Search This Blog

29 June 2017

Nutrition And Hydration Advice When Running A Half Marathon London

By Frances Snyder


Those who are yet competing in a half marathon are probably wondering where to start with their training. The best way to assure success over the 13.1-mile distance is to follow a well prepared Half Marathon London training program.

You can of course train without a proper program, but you'll probably use more effort than is needed, and you may not run the race to the best of your abilities. Here are some basic training guidelines to get you going.

Long Runs: Once a runner has built a sufficient base of training runs, he or she needs to incorporate at least one long run per week into the training program. Long runs should be done at a steady pace for 1 hour to 1.5 hours. The longer, the better. These workouts are critical for preparing the mind and body to race 13.1 miles.

When choosing your diet, you should choose something that is high in starch but low in oils, fiber, and protein. This is so since foods rich in fats and fiber tend to cause gastrointestinal distress which can make you very uncomfortable during the run. Some of the excellent foods that you should take include bagel with peanut butter, a bowl of cold cereal with a cup of milk, banana, and an energy bar.

Hard Day / Easy Day- This is a basic principle of many athletic training programs. A hard training day like a fast workout or a long run should always be followed by a rest day or a short run at an easy pace. This allows your body some time to rejuvenate before the next harder effort. Track Your Progress- This is an essential part of the training - you need to see how you are doing compared to the plan. Track your miles in a running log to see how closely you are following the training program.

Track Intervals: Track intervals help increase leg turnover and assist runners in developing a "kick" at the end of a race. Usual track intervals include 8 X 400 Meters or 4 X 800 meters at a pace faster than your half marathon goal pace. Track intervals are probably the least important workout for half marathon runners, but they still should be incorporated into a training program starting about a month before the race. The goal is to run one track interval workout a week.
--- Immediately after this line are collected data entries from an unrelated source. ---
(** * Swarm protocol: specifiers and Lamport clocks

    A shallow embedding of [swarm-protocol/src/Spec.js] (class [Spec]) and of
    the pure logical-time clock [LamportClock], followed by the properties
    their specification states about them.

    JavaScript values are a small inductive type, exceptions are an explicit
    [Throw] result, and the identity of [Stamp] objects (which [!==] observes)
    is an address handed out by an allocation counter that every constructor
    threads through.  Numbers are modelled as integers: the counters of the
    clock are non-negative integers far below 2^53, where JavaScript
    arithmetic on them is exact. *)

From Stdlib Require Import ZArith List String Ascii Bool Sorted FinFun Lia.
Import ListNotations.
Local Open Scope string_scope.

(** ** JavaScript values, exceptions and allocation *)

(** An instance of class [Stamp]: its identity and its text. *)
Record stamp := mkStamp { addr : nat; text : string }.

(** The indices [0..3] of a four-element array, and such an array. *)
Inductive index := I0 | I1 | I2 | I3.

Record array4 (A : Type) := Array4 { at0 : A; at1 : A; at2 : A; at3 : A }.
Arguments Array4 {A} _ _ _ _.
Arguments at0 {A} _.
Arguments at1 {A} _.
Arguments at2 {A} _.
Arguments at3 {A} _.

(** [a[i]] *)
Definition get {A} (a : array4 A) (i : index) : A :=
  match i with
  | I0 => at0 a | I1 => at1 a | I2 => at2 a | I3 => at3 a
  end.

(** [a[i] = x] *)
Definition set {A} (a : array4 A) (i : index) (x : A) : array4 A :=
  match i with
  | I0 => Array4 x (at1 a) (at2 a) (at3 a)
  | I1 => Array4 (at0 a) x (at2 a) (at3 a)
  | I2 => Array4 (at0 a) (at1 a) x (at3 a)
  | I3 => Array4 (at0 a) (at1 a) (at2 a) x
  end.

Definition nat_of_index (i : index) : nat :=
  match i with I0 => 0 | I1 => 1 | I2 => 2 | I3 => 3 end.

(** The range of [for (i=0; i<4; i++)]. *)
Definition indices : list index := [I0; I1; I2; I3].

(** An instance of class [Spec]: its field [_toks]. *)
Record spec := mkSpec { _toks : array4 stamp }.

#[warnings="-register-all"]
Inductive value :=
| JUndefined
| JNull
| JBool (b : bool)
| JNum (n : Z)
| JStr (s : string)
| JArr (l : list value)
| JStamp (t : stamp)
| JSpec (sp : spec).
(** ** The serialiser: [generateTEIBody] *)

(** [`${para.n}`]: the [n] of an item as the template writes it. *)
Definition ordinal_text (o : ordinal) : str :=
  match o with
  | NumOrd i => String_of i
  | StrOrd s => s
  end.

(** The line of one item, with [tag] for [p] or [note]:
    [`        <p n="${para.n}">${escapeXML(para.text)}</p>\n`]. *)
Definition item_line (tag : str) (it : item) : str :=
  lit "        <" ++ tag ++ lit " n=" ++ [quotation]
    ++ ordinal_text (item_n it) ++ [quotation] ++ lit ">"
    ++ escapeXML (item_text it) ++ lit "</" ++ tag ++ lit ">" ++ newline.

(** The block of one section: nothing when the section is empty, else the
    opening of the [div], its [head], the lines of the items and the
    closing.  The source writes this block out six times. *)
Definition section_block (type head tag : str) (items : list item) : str :=
  if (0 <? length items)%nat
  then lit "      <div type=" ++ [quotation] ++ type ++ [quotation] ++ lit ">"
         ++ newline
         ++ lit "        <head>" ++ head ++ lit "</head>" ++ newline
         ++ flat_map (item_line tag) items
         ++ lit "      </div>" ++ newline ++ newline
  else [].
Try Eating An Abundance Of Fresh Fruit And Vegetable- When you demand more from your body the way in which regular running will, it is advisable to be sure that you are supplying it plenty of all nutrients, but in particular vitamins and minerals. You can easily do this by making sure that you are eating your minimum of 5 various portions each day.

Increase Your Recovery- Numerous studies have verified again and again that having food within 20 minutes of exercising has a massive influence on your capability to recuperate and recharge afterward. At this time the body is far more tuned into the foods eaten. You should make sure that the food you eat provides you with both carbohydrates to refuel the muscles and proteins to mend and replenish the impaired muscle tissues.